Rare Currie display is a tasty piece of work
If you ever get the chance to stand in front of Ken Currie’s powerful big Three Oncologists painting in Edinburgh’s Scottish National Portrait Gallery, study the faces of those around you as they stare at the three ghostly cancer specialists on canvas. The chances are they will have stopped in their tracks.
Currie’s work has that effect. It’s as though he doesn’t just capture the life of a person. He captures their spirit. Dead or alive.
In a rare chance to see Currie’s work at scale, Glasgow Print
Studio is hosting an exhibition featuring new monoprints made at the studio. This is Currie’s first major solo show in Glasgow for several years.

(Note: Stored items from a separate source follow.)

(* ===== verification/SystemExamples.v ===== *)
(** * A concrete manager

    The sessions of two clients over the concrete instances of the third-party
    interfaces, and a manager that listens on a port, on which the theorems
    about managers are evaluated. *)

From S2P Require Import Prelude GoInt I2CP Packet Crypto Runtime Conn ConnExamples Delivery.
From S2P Require Import MessageStatus AccessList System Ping Listener Manager SystemInv SystemOps.
From S2P Require Import SystemProps.
From Stdlib Require Import Strings.Byte.

(** [session_B]'s manager, listening on port 443. *)
Definition rands_ex : list (option bytes) := [Some [x00; x00; x03; x07]; Some [x00; x00; x00; x09]].
Definition listening_ex : Sys := sys_run [YListen 443 1730] (started session_B rands_ex).
Definition listener_ex : StreamListener := MkListener true (Some session_B) 443 [] false 1730 true (Some 1%positive) false.

Lemma listening_ex_inv : SysInv listening_ex.
Proof. apply reachable_inv. repeat constructor; by intros ? [= <-]. Qed.
(* ===== verification/Handshake.v ===== *)
(** * The packets of the handshake

    What a connection's methods send while a connection is set up, exactly:
    the SYN, the SYN-ACK and the final acknowledgement, each signed with the
    session's key or not sent at all; and what the other side takes over from
    them. *)

From S2P Require Import Prelude GoInt SeqNum I2CP Packet PacketProps Crypto Limits MessageStatus.
From S2P Require Import TCBCache Floats Runtime Conn ConnRecv ConnAck ConnLife ConnFrames.
From S2P Require Import Delivery.
From S2P Require Import ConnOps AccessList System Ping Listener Manager SystemFrames SystemInv.
From Stdlib Require Import Strings.Byte.

Section Packets.
Context {I : I2CP} {B : CircBuf} {RT : GoRuntime}.
Implicit Types w : World.
Implicit Types c : StreamConn.
#[local] Abbreviation M := (STE World ConnError).

Definition syn_flags : Z :=
  Z.lor (Z.lor (Z.lor (Z.lor FlagSYN FlagNoACK) FlagMaxPacketSizeIncluded) FlagSignatureIncluded)
    FlagFromIncluded.
Definition syn_packet c (y : Session) (nacks : list Z) : Packet :=
  (base_Packet 0 (localStreamID c) (sendSeq c) 0 (Z.lor syn_flags (profileToFlag (profile c))))
    <| MaxPacketSize := localMTU c |> <| NACKs := nacks |> <| FromDestination := session_Destination y |>.

Definition synack_flags c : Z :=
  let flags := Z.lor (Z.lor (Z.lor FlagSYN FlagMaxPacketSizeIncluded) FlagSignatureIncluded)
                 FlagFromIncluded in
  if profile c =? ProfileInteractive then Z.lor flags FlagProfileInteractive else flags.
Definition synack_packet c (y : Session) : Packet :=
  (base_Packet (localStreamID c) (remoteStreamID c) (sendSeq c) (recvSeq c -% 1) (synack_flags c))
    <| MaxPacketSize := localMTU c |> <| FromDestination := session_Destination y |>.

Definition ack_packet c : Packet := base_Packet (localStreamID c) (remoteStreamID c) 0 (recvSeq c -% 1) 0.

(** [bs] is the signed wire form of [pkt], and I2CP accepts the [n]-th message. *)
Definition sent_signed (y : Session) (pkt : Packet) (n : nat) (bs : bytes) : Prop :=
  signed y pkt bs ∧ send_ok n = true.

Definition message c (bs : bytes) : Message := MkMessage (dest c) (localPort c) (remotePort c) bs 0.
Definition after_send (bs : bytes) w : World :=
  w <| sends ::= S |> <| outbox ::= λ o, o ++ [message (conn w) bs] |>.

(** What a failed send leaves alone: all but the count of messages. *)
Definition unsent w := (conn w, mgr w, (ticks w, ranges w, rands w, outbox w, spawned w)).

Lemma wp_SendMessage bs (Q : () → World → Prop) (F : ConnError → World → Prop) w :
  (send_ok (sends w) = true → Q () (after_send bs w)) →
  (send_ok (sends w) = false → F ESend (w <| sends ::= S |>)) → wp (SendMessage bs 0) Q F w.
Proof.
  intros HQ HF. unfold SendMessage, getc. do 4 wp_step. destruct (send_ok (sends w)); wp_step; [|by apply HF].
  wp_step. wp_step. by apply HQ.
Qed.

Lemma wp_sessionOf_eq y (Q : Session → World → Prop) (F : ConnError → World → Prop) w :
  session (conn w) = Some y → Q y w → wp sessionOf Q F w.
Proof. intros Hy HQ. unfold sessionOf, getc. do 2 wp_step. rewrite Hy. by wp_step. Qed.

(** Signing and marshalling, or stopping before the message is out. *)
Lemma wp_signed (pkt : Packet) y (f : bytes → M ()) (Q : () → World → Prop) (F : ConnError → World → Prop) w :
  session (conn w) = Some y → (∀ bs, signed y pkt bs → wp (f bs) Q F w) →
  (∀ e, ¬ (∃ bs, signed y pkt bs) → F e w) →
  wp (pkt ← signOrFail pkt; data ← marshal pkt; f data) Q F w.
Proof.
  intros Hy HQ HF. unfold signOrFail, sessionOf, getc. do 4 wp_step. rewrite Hy. wp_step.
  destruct (SigningKeyPair y) as [kp|] eqn:Ek.
  2: { wp_step. apply HF. intros (bs & kp & p1 & H & _). congruence. }
  wp_step. unfold sign. pose proof (SignPacket_safe kp pkt) as Hs.
  destruct (SignPacket kp pkt) as [[[]|e|] p1] eqn:Es; [..|done]; wp_step.
  2: { wp_step. apply HF. intros (bs & kp' & p2 & H1 & H2 & _). congruence. }
  wp_step. wp_step. unfold marshal. pose proof (Marshal_inv p1) as Hm. destruct (Marshal p1) as [bs|e|] eqn:Em; [..|done].
  2: { wp_step. apply HF. intros (bs & kp' & p2 & H1 & H2 & H3). congruence. }
  wp_step. apply HQ. by exists kp, p1.
Qed.

Lemma sendSynAck_eq w : sendSynAck w =
  (pkt ← buildSynAckPacket; pkt ← signOrFail pkt; data ← marshal pkt; _ ← SendMessage data 0;
   setc (λ c, c <| sendSeq ::= λ s, s +% 1 |>) : M ()) w.
Proof.
  unfold sendSynAck, transmitSynAckPacket, mbind, ste_bind. destruct (buildSynAckPacket w) as [[p|e|] w1]; [|done..].
  destruct (signOrFail p w1) as [[p'|e|] w2]; [|done..]. by destruct (marshal p' w2) as [[bs|e|] w3].
Qed.

Lemma sendSynAck_wp y w :
  session (conn w) = Some y →
  wp sendSynAck
    (λ _ w', ∃ bs, sent_signed y (synack_packet (conn w) y) (sends w) bs ∧
       w' = updc (λ c, c <| sendSeq ::= λ s, s +% 1 |>) (after_send bs w))
    (λ _ w', (¬ ∃ bs, sent_signed y (synack_packet (conn w) y) (sends w) bs) ∧ unsent w' = unsent w) w.
Proof.
  intros Hy. eapply wp_ext; [apply sendSynAck_eq|]. unfold buildSynAckPacket, getc. repeat wp_step.
  eapply wp_sessionOf_eq; [exact Hy|]. cbv zeta. wp_step. eapply wp_signed; [exact Hy|..].
  - intros bs Hb. wp_step. apply wp_SendMessage; intros Ho.
    + unfold setc. wp_step. by exists bs.
    + split; [|done]. intros (? & _ & ?). congruence.
  - intros e Hb. split; [|done]. intros (bs & ? & _). apply Hb. by exists bs.
Qed.

Lemma sendSYN_wp y h w :
  session (conn w) = Some y → hashDestination (dest (conn w)) = Some h →
  wp sendSYN
    (λ _ w', ∃ bs, sent_signed y (syn_packet (conn w) y (hash_words h)) (sends w) bs ∧
       w' = updc (λ c, c <| sendSeq ::= λ s, s +% 1 |>) (after_send bs w))
    (λ _ w', (¬ ∃ bs, sent_signed y (syn_packet (conn w) y (hash_words h)) (sends w) bs) ∧ unsent w' = unsent w) w.
Proof.
  intros Hy Hh. unfold sendSYN, generateReplayPreventionNACKs, buildSYNPacket, getc.
  repeat wp_step. rewrite Hh. repeat wp_step. eapply wp_sessionOf_eq; [exact Hy|]. cbv zeta. do 2 wp_step.
  unfold signAndSendPacket. eapply wp_signed; [exact Hy|..].
  - intros bs Hb. apply wp_SendMessage; intros Ho.
    + unfold setc. wp_step. by exists bs.
    + split; [|done]. intros (? & _ & ?). congruence.
  - intros e Hb. split; [|done]. intros (bs & ? & _). apply Hb. by exists bs.
Qed.
End Packets.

Currie (inset) is one of the so-called New Glasgow Boys; a loosely affiliated group made up of fellow Glasgow School of Art (GSA) trained artists Steven Campbell, Stephen Conroy, Peter Howson and Adrian Wisniewski. All trained at GSA in the late ’70s and early ’80s.
The exhibition’s title, Chunnacas na mairbh beo (The Dead Have Been Seen Alive), is taken from Sorley MacLean’s famous Gaelic poem, Hallaig, written as a response to the Clearances on his home island of Raasay, in the Inner Hebrides.
The work is heavily influenced by Egyptian “Funerary” portraits, a type of painting with which Currie has long been fascinated. These vivid pictures of men and women date back almost 2,000 years to Roman Egypt.
Monoprinting is a perfect fit for Currie. The artist paints directly onto a plate and takes a maximum of three prints off the ink. A one-off print is made before the plate is wiped clean.
In between, there is the tension between success and failure. It is the eyes in Currie’s new monoprints – open or closed – which draw you in. John the Revelator, in all its bloodred glory, is a doozy.
The show, which runs until 26 November.